Thimm's Nursery’s glass-and-steel greenhouses in Albertson in the mid-1900s hardly...

Thimm's Nursery’s glass-and-steel greenhouses in Albertson in the mid-1900s hardly compare with today’s greenhouses, such as Hicks Nurseries in Westbury, pictured in 2020. The new ones are larger and built with steel pipe frames and plastic. Credit: Barry Sloan

In 1951, my family moved from a small Brooklyn apartment into a home on a new tract in Albertson that had been a potato farm. The hamlet wasn't even on the map, but that changed when the development was finished two years later. The Cape Cod houses were near Exit 28 on the Northern State Parkway and a Long Island Rail Road station, ideal for commuters.

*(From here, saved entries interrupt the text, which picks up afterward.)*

(** ** A device *)

(** A device as a list of its peers, the last entry of a key being its peer. *)
Definition list_apply (own : Key) (s : list PeerState) (x : Z * WgPeer) : list PeerState :=
  let k := wp_PublicKey x.2 in
  let others := filter (λ q, wp_PublicKey (st_Peer q) ≠ k) s in
  if x.1 =? wgpeerFRemoveMe then others
  else if decide (k = own) then s
  else
    let ep := if valid_addr (ap_Addr (wp_Endpoint x.2)) then wp_Endpoint x.2
              else default noAddrPort (wp_Endpoint <$> current_peers s !! k) in
    (just ∘ (λ q, q <| wp_AllowedIPs ::= filter (λ pr, pr ∉ wp_AllowedIPs x.2) |>) ∘ st_Peer <$> others)
    ++ [just (x.2 <| wp_Endpoint := ep |>)].

Lemma current_filter k s :
  current_peers (filter (λ q, wp_PublicKey (st_Peer q) ≠ k) s) = delete k (current_peers s).
Proof.
  unfold current_peers. induction s as [|p s IH] using rev_ind; [symmetry; apply delete_empty|].
  rewrite filter_app, !foldl_app, IH. destruct (decide (wp_PublicKey (st_Peer p) = k)) as [<-|Hn].
  - rewrite filter_cons_False by naive_solver. cbn. by rewrite delete_insert_eq.
  - rewrite filter_cons_True by done. cbn. by rewrite delete_insert_ne.
Qed.

Lemma current_map f s :
  (∀ p, wp_PublicKey (f p) = wp_PublicKey p) →
  current_peers (just ∘ f ∘ st_Peer <$> s) = f <$> current_peers s.
Proof.
  intros Hf. unfold current_peers. induction s as [|p s IH] using rev_ind; [symmetry; apply fmap_empty|].
  rewrite fmap_app, !foldl_app, IH. cbn. by rewrite Hf, fmap_insert.
Qed.

Lemma list_apply_set own s p :
  wp_PublicKey p ≠ own →
  current_peers (list_apply own s (wgpeerFReplaceAllowedips, p))
  = <[wp_PublicKey p := p <| wp_Endpoint := if valid_addr (ap_Addr (wp_Endpoint p)) then wp_Endpoint p
        else default noAddrPort (wp_Endpoint <$> current_peers s !! wp_PublicKey p) |>]>
      ((λ q, q <| wp_AllowedIPs ::= filter (λ pr, pr ∉ wp_AllowedIPs p) |>) <$> delete (wp_PublicKey p) (current_peers s)).
Proof.
  intros Hn. unfold list_apply. cbn [fst snd]. change (wgpeerFReplaceAllowedips =? wgpeerFRemoveMe) with false. cbv iota.
  rewrite decide_False by done. unfold current_peers at 1. rewrite foldl_app. cbn [foldl st_Peer just].
  fold (current_peers (just ∘ (λ q, q <| wp_AllowedIPs ::= filter (λ pr, pr ∉ wp_AllowedIPs p) |>) ∘ st_Peer
          <$> filter (λ q, wp_PublicKey (st_Peer q) ≠ wp_PublicKey p) s)).
  by rewrite current_map, current_filter.
Qed.

#[export] Program Instance list_device (own : Key) : WireGuard :=
  {| wg_state := list PeerState; wg_own := own; wg_dump := λ s, s; wg_apply := list_apply own |}.
Next Obligation. intros own s k. unfold list_apply, removal. cbn. apply current_filter. Qed.
Next Obligation.
  intros own s p _ Hn. eexists. rewrite (list_apply_set own s p Hn), lookup_insert_eq. split; [done|].
  split; [done|]. split; [done|]. by intros ->.
Qed.
Next Obligation.
  intros own s p k _ Hn Hk. cbv beta. rewrite (list_apply_set own s p Hn).
  by rewrite lookup_insert_ne, lookup_fmap, lookup_delete_ne by done.
Qed.

Definition demo_key (n : Z) : Key := replicate 32 n.

(** Two wanted peers, one with an IPv6 endpoint, and a device that has one of
    them, lacks the other's prefix and has a third. *)
Definition demo_want : list WgPeer :=
  [MkWgPeer (demo_key 1) (MkAddrPort (Addr4 3232235777) "" 51820) [MkPrefix (Addr4 167772417) 24] (25 * Second);
   MkWgPeer (demo_key 2) (MkAddrPort (Addr6 1) "7" 51821) [MkPrefix (Addr4 167772673) 24; MkPrefix (Addr6 5) 64] 0].

Definition demo_have : list PeerState :=
  just <$> [MkWgPeer (demo_key 1) (MkAddrPort (Addr4 3232235777) "" 51820) [MkPrefix (Addr4 167772416) 24] (25 * Second);
            MkWgPeer (demo_key 3) noAddrPort [MkPrefix (Addr4 167772672) 24] 0].

Definition demo_msgs : list (list Z) :=
  match SetPeers true 30 "wg0" demo_have demo_want with Ok m => m | Err _ => [] end.

Lemma demo_wf : Forall wf_peer demo_want.
Proof. repeat constructor; cbn; done. Qed.

Lemma demo_zone :
  Forall (λ p, valid_addr (ap_Addr (wp_Endpoint p)) = true → numbered_zone (wp_Endpoint p)) demo_want.
Proof. repeat constructor. Qed.

Lemma demo_disjoint p q : p ∈ demo_want → q ∈ demo_want → p ≠ q → disjoint_ips p q.
Proof.
  assert (H : Forall (λ p, Forall (λ q, p = q ∨ Forall (λ x, x ∉ Masked <$> wp_AllowedIPs q) (Masked <$> wp_AllowedIPs p))
    demo_want) demo_want) by (apply (bool_decide_unpack _); vm_compute; exact I).
  intros Hp Hq Hn x Hx. rewrite Forall_forall in H. specialize (H p Hp). rewrite Forall_forall in H.
  destruct (H q Hq) as [?|H']; [done|]. rewrite Forall_forall in H'. by apply H'.
Qed.

Lemma peer_messages_read_witness : ∃ gs,
  map_result (read_message true) demo_msgs = Ok ((λ g, (30, "wg0"%string, g)) <$> gs)
  ∧ concat gs = [removal (demo_key 3); setting (MkWgPeer (demo_key 2) (MkAddrPort (Addr6 1) "7" 51821)
      [MkPrefix (Addr4 167772673) 24; MkPrefix (Addr6 5) 64] 0)].
Proof.
  apply (peer_messages_read true 30 "wg0" [demo_key 3] (drop 1 demo_want)); [lia|done|by repeat constructor| |by vm_compute].
  apply Forall_drop, demo_wf.
Defined.

Lemma set_peers_converges_witness : ∃ s',
  deliver true (H := list_device (demo_key 255)) demo_have demo_msgs = Ok s'
  ∧ SetPeers true 30 "wg0" s' demo_want = Ok []
  ∧ current_peers s' !! demo_key 1 = current_peers demo_have !! demo_key 1.
Proof.
  destruct (set_peers_converges true (W := list_device (demo_key 255)) demo_have demo_want 30 "wg0" demo_msgs)
    as (_ & s' & Hd & _ & _ & Hs & Hk).
  - lia.
  - apply (bool_decide_unpack (Forall (λ p, length (wp_PublicKey (st_Peer p)) = KeyLen) demo_have)). by vm_compute.
  - apply demo_wf.
  - apply demo_zone.
  - apply demo_disjoint.
  - cbn. set_solver by discriminate.
  - by vm_compute.
  - exists s'. split; [exact Hd|]. split; [exact Hs|]. refine (Hk (nth 0 demo_want (st_Peer zeroPeer)) _ _ eq_refl eq_refl). by left.
Defined.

When I was a kid, collecting bottles and bagging and carrying groceries to cars for pocket change was an acceptable source of income. But in 1952, as a Mineola High School sophomore, I needed “real cash.” After all, I had a black hand-me-down 1937 Chevrolet, and gas was 27 cents a gallon. The gas guzzler didn't leave much money for dates.

My first real weekly paying job, at the hefty minimum wage of $1 an hour -- minus taxes -- was nearby in what we newcomers called “old Albertson.” It was down the hill on the west side of Willis Avenue -- Thimm's Nursery. “Mr. Thimm” had been there for years along with his several greenhouses, where he grew cut flowers for commercial florists all over Long Island and the five boroughs. I was one of two teenagers hired for the summer to help the aging owner . . . sterilize dirt. Thimm said that it lessened the threat of plant diseases and removed pests and weed seeds.

The all-glass and steel-frame greenhouses were large, about 10 feet wide, 30 to 40 feet long and 10 feet high. Two wooden planting tables ran the full length, separated by a center work aisle, underneath automatic sprinklers. The greenhouses remained hot all year, by oil heating in winter, and summer’s sunlight usually spiked the temperature to more than 100 degrees.

After each planting cycle, we “hired hands” dug a trench down the center of each table. There, we placed 6-foot sections of perforated terra-cotta pipe. One end was connected to a boiler that generated 180-degree steam that was pushed through the tube’s entire length for about 24 hours.

After the first-day steaming process, we immediately removed all the hot soil and mixed it with the remaining soil in the planting table and re-covered the tube and sterilized it again for yet another 24 hours. All this raised the greenhouse temperature to more than 120 degrees -- a hard way to sweat off one’s weight. When done, we uncovered and removed the tubes, leveled the dirt into beds and moved on to the next greenhouse. When the dirt sufficiently cooled, nursery workers would start planting crop seedlings from other greenhouses.

We weren’t always sterilizing dirt, though. Thimm taught us a trick that kept us busy the rest of the summer – custom-coloring carnations. He grew greenhouses full of carnations, some pink, but most were white. The white ones were customized to any color to satisfy the whims of young brides, catering halls or holiday needs. For July Fourth, we had heavy demand for blue, and green for St. Patrick’s Day, etc. For the Fourth, we placed the cut white carnations in buckets of blue water, and by the next day, they had absorbed enough coloring to turn blue. The longer in the colored water, the bluer they got. We could create any color by mixing them with Thimm’s water-soluble dyes. At home, I learned that I could use the trick with white dahlias and mums, too.

That was the summer I learned how hard some people had to work for minimum wage.

Reader Orlando T. Maione lives in Stony Brook.